## What to do:
Set down the records again. Every word and mark must match exactly.
-------------------------
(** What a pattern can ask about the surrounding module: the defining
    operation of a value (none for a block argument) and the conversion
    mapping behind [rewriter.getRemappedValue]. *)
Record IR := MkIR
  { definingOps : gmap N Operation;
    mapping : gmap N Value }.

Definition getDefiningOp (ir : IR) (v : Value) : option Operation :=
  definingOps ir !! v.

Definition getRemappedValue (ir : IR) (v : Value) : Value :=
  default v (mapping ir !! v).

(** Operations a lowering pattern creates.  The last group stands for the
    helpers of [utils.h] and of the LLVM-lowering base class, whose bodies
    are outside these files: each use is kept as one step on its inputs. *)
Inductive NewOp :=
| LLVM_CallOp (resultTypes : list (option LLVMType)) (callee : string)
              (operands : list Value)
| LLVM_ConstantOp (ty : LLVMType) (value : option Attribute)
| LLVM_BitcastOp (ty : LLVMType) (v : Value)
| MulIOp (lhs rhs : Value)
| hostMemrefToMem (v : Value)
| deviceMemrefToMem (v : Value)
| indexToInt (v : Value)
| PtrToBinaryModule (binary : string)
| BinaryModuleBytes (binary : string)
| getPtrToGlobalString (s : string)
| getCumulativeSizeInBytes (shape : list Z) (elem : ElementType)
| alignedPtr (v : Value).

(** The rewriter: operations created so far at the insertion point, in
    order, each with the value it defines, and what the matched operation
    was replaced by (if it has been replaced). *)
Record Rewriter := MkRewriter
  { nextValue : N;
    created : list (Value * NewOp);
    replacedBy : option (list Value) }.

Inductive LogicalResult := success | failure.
-------------------------
## Exercise answer:
(** What a pattern can ask about the surrounding module: the defining
    operation of a value (none for a block argument) and the conversion
    mapping behind [rewriter.getRemappedValue]. *)
Record IR := MkIR
  { definingOps : gmap N Operation;
    mapping : gmap N Value }.

Definition getDefiningOp (ir : IR) (v : Value) : option Operation :=
  definingOps ir !! v.

Definition getRemappedValue (ir : IR) (v : Value) : Value :=
  default v (mapping ir !! v).

(** Operations a lowering pattern creates.  The last group stands for the
    helpers of [utils.h] and of the LLVM-lowering base class, whose bodies
    are outside these files: each use is kept as one step on its inputs. *)
Inductive NewOp :=
| LLVM_CallOp (resultTypes : list (option LLVMType)) (callee : string)
              (operands : list Value)
| LLVM_ConstantOp (ty : LLVMType) (value : option Attribute)
| LLVM_BitcastOp (ty : LLVMType) (v : Value)
| MulIOp (lhs rhs : Value)
| hostMemrefToMem (v : Value)
| deviceMemrefToMem (v : Value)
| indexToInt (v : Value)
| PtrToBinaryModule (binary : string)
| BinaryModuleBytes (binary : string)
| getPtrToGlobalString (s : string)
| getCumulativeSizeInBytes (shape : list Z) (elem : ElementType)
| alignedPtr (v : Value).

(** The rewriter: operations created so far at the insertion point, in
    order, each with the value it defines, and what the matched operation
    was replaced by (if it has been replaced). *)
Record Rewriter := MkRewriter
  { nextValue : N;
    created : list (Value * NewOp);
    replacedBy : option (list Value) }.

Inductive LogicalResult := success | failure.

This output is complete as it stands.